Exercise objective:
Please keep to the lines below from the one with "(** * find-cooklang-repos: the" through the one with "Definition nl : ascii", and restate them word for word, ends included.

Source data:
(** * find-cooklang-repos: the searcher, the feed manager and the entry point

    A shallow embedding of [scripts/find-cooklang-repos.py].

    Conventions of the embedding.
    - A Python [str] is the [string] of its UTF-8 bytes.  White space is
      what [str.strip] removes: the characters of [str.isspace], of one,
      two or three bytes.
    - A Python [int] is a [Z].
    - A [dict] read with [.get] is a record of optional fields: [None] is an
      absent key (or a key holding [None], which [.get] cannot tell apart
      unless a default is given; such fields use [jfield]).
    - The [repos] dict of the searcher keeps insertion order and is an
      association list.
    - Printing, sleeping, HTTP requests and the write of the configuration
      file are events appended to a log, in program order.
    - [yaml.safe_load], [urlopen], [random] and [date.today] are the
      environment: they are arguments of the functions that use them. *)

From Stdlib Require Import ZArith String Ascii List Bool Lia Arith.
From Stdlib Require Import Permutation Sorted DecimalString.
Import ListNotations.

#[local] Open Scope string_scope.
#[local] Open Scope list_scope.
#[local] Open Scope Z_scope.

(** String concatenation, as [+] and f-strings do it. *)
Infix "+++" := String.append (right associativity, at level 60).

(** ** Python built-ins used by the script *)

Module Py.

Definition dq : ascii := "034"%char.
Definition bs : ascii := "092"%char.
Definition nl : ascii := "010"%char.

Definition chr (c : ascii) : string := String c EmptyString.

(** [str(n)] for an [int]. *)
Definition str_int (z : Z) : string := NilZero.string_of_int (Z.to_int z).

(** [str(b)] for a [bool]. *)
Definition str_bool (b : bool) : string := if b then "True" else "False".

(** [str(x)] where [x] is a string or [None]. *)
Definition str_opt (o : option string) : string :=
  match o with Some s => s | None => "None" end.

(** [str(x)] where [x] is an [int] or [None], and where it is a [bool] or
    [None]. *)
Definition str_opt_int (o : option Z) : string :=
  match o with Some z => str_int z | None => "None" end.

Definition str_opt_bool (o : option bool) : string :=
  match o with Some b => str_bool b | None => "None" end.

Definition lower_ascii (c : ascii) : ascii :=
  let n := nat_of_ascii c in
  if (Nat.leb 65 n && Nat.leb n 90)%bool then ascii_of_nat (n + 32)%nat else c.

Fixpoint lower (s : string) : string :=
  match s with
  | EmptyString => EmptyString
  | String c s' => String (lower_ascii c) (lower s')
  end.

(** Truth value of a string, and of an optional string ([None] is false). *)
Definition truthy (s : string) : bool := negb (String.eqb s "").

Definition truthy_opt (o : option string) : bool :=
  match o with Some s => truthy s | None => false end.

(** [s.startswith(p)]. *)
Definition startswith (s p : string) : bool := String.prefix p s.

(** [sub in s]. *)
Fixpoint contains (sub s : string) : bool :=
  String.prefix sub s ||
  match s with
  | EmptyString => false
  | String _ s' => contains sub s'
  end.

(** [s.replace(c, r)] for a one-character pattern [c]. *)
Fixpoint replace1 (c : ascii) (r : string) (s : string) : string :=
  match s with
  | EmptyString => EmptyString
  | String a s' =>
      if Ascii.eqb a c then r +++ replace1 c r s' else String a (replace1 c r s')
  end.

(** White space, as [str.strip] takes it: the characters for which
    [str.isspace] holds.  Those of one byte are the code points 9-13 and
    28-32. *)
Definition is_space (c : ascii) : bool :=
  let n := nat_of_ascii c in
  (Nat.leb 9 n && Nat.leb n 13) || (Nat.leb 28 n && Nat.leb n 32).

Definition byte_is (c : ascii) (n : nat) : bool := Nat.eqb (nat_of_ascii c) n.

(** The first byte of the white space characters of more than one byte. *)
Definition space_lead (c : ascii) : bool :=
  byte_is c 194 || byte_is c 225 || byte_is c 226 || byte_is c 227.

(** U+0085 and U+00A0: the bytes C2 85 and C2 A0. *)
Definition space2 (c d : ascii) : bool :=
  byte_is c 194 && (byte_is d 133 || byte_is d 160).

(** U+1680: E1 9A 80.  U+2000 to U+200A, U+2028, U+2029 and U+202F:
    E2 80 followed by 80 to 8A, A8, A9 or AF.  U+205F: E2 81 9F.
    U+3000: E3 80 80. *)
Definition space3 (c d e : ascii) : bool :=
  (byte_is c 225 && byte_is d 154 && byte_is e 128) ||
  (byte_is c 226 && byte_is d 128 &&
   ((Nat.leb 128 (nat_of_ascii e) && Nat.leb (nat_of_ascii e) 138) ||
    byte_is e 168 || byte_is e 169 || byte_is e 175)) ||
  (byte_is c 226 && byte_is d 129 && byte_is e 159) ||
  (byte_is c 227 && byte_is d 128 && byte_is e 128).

* * *

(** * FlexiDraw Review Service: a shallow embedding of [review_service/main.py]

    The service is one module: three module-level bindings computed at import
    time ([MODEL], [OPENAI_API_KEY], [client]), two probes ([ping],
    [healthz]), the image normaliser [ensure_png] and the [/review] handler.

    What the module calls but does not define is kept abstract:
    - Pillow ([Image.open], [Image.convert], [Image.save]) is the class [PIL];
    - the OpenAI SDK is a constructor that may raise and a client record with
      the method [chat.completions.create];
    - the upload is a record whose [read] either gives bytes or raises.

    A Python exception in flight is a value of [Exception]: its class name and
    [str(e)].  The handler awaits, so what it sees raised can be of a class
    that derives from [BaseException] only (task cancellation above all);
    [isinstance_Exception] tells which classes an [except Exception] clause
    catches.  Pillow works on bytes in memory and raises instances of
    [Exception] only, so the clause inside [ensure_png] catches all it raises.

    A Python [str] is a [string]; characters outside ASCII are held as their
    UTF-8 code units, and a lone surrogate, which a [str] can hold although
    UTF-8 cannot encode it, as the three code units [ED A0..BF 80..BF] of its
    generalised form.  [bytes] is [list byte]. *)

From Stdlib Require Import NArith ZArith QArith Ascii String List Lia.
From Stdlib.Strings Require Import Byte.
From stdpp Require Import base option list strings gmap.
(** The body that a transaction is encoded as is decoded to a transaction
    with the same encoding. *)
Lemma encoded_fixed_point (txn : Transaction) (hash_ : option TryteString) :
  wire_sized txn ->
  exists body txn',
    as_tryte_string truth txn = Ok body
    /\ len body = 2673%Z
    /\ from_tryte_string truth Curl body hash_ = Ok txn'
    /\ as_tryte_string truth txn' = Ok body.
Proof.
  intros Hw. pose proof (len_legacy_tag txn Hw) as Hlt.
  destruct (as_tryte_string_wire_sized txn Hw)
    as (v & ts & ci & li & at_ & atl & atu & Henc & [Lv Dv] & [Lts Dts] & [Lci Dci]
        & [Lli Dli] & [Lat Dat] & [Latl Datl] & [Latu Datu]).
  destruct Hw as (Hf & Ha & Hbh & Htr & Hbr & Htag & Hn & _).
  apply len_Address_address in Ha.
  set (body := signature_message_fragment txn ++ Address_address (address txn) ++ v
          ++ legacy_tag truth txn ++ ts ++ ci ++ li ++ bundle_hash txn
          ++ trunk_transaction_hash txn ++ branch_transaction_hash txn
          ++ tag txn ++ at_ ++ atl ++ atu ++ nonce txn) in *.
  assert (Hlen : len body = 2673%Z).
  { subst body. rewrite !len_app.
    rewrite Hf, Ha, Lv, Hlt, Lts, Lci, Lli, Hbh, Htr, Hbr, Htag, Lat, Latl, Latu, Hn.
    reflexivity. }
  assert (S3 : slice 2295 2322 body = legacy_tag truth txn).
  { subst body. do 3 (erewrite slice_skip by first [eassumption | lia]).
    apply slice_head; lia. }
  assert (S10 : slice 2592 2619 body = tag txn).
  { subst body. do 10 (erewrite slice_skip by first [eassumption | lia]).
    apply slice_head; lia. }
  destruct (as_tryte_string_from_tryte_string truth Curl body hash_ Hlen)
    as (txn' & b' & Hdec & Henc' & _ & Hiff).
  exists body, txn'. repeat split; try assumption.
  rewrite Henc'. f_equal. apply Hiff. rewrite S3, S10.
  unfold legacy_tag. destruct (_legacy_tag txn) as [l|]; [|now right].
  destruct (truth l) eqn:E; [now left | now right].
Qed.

---

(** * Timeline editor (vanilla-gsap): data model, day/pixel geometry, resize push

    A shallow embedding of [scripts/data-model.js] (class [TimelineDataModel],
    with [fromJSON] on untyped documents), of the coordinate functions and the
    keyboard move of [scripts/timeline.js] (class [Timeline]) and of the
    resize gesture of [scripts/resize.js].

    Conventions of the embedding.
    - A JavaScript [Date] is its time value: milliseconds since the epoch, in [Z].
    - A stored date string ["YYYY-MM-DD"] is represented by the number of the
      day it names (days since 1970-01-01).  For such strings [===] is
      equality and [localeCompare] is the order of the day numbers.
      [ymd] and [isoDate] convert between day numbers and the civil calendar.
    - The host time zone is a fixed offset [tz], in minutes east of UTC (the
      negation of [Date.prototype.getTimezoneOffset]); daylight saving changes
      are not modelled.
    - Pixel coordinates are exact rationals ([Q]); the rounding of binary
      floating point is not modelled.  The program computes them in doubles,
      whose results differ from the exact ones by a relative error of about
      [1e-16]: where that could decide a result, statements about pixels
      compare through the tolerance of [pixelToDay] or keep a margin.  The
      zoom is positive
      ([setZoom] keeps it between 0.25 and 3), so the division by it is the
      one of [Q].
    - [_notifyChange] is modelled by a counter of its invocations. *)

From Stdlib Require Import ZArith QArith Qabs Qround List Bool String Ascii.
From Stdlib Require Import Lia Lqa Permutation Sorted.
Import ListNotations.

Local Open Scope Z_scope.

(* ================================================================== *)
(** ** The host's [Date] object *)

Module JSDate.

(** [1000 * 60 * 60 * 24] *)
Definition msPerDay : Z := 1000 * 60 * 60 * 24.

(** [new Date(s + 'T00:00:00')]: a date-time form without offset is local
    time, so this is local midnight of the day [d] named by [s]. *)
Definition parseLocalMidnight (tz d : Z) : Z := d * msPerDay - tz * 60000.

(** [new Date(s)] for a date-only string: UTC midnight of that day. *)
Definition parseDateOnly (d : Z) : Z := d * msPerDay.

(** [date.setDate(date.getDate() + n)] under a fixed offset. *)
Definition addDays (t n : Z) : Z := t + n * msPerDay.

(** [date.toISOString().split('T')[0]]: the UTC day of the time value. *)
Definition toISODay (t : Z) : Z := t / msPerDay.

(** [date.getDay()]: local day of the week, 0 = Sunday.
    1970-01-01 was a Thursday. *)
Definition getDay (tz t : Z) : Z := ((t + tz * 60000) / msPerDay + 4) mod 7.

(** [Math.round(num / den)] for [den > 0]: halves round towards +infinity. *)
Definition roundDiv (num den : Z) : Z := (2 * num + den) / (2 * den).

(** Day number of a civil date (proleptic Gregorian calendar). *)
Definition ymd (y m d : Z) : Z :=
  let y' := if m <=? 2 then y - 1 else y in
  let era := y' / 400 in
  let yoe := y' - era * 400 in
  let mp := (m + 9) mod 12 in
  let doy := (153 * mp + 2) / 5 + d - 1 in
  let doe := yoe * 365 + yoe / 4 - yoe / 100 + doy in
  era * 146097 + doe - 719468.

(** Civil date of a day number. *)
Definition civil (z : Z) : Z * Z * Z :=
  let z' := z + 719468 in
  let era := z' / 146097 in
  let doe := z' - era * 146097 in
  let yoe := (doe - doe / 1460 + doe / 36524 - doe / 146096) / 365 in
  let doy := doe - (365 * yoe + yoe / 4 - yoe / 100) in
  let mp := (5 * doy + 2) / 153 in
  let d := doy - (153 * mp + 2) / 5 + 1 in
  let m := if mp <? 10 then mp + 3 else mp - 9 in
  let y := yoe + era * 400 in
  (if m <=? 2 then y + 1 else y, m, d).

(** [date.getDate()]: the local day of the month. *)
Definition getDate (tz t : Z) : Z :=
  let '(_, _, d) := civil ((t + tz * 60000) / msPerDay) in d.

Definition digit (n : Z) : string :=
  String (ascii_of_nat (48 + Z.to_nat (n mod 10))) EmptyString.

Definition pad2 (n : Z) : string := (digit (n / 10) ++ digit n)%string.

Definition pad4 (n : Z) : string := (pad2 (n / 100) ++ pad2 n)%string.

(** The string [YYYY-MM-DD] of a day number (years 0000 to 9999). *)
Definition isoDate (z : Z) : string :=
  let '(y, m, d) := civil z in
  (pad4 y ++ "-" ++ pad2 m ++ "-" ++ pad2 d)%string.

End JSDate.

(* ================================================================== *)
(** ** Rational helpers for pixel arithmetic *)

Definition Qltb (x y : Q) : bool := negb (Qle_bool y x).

Written response:
(** * find-cooklang-repos: the searcher, the feed manager and the entry point

    A shallow embedding of [scripts/find-cooklang-repos.py].

    Conventions of the embedding.
    - A Python [str] is the [string] of its UTF-8 bytes.  White space is
      what [str.strip] removes: the characters of [str.isspace], of one,
      two or three bytes.
    - A Python [int] is a [Z].
    - A [dict] read with [.get] is a record of optional fields: [None] is an
      absent key (or a key holding [None], which [.get] cannot tell apart
      unless a default is given; such fields use [jfield]).
    - The [repos] dict of the searcher keeps insertion order and is an
      association list.
    - Printing, sleeping, HTTP requests and the write of the configuration
      file are events appended to a log, in program order.
    - [yaml.safe_load], [urlopen], [random] and [date.today] are the
      environment: they are arguments of the functions that use them. *)

From Stdlib Require Import ZArith String Ascii List Bool Lia Arith.
From Stdlib Require Import Permutation Sorted DecimalString.
Import ListNotations.

#[local] Open Scope string_scope.
#[local] Open Scope list_scope.
#[local] Open Scope Z_scope.

(** String concatenation, as [+] and f-strings do it. *)
Infix "+++" := String.append (right associativity, at level 60).

(** ** Python built-ins used by the script *)

Module Py.

Definition dq : ascii := "034"%char.
Definition bs : ascii := "092"%char.
Definition nl : ascii := "010"%char.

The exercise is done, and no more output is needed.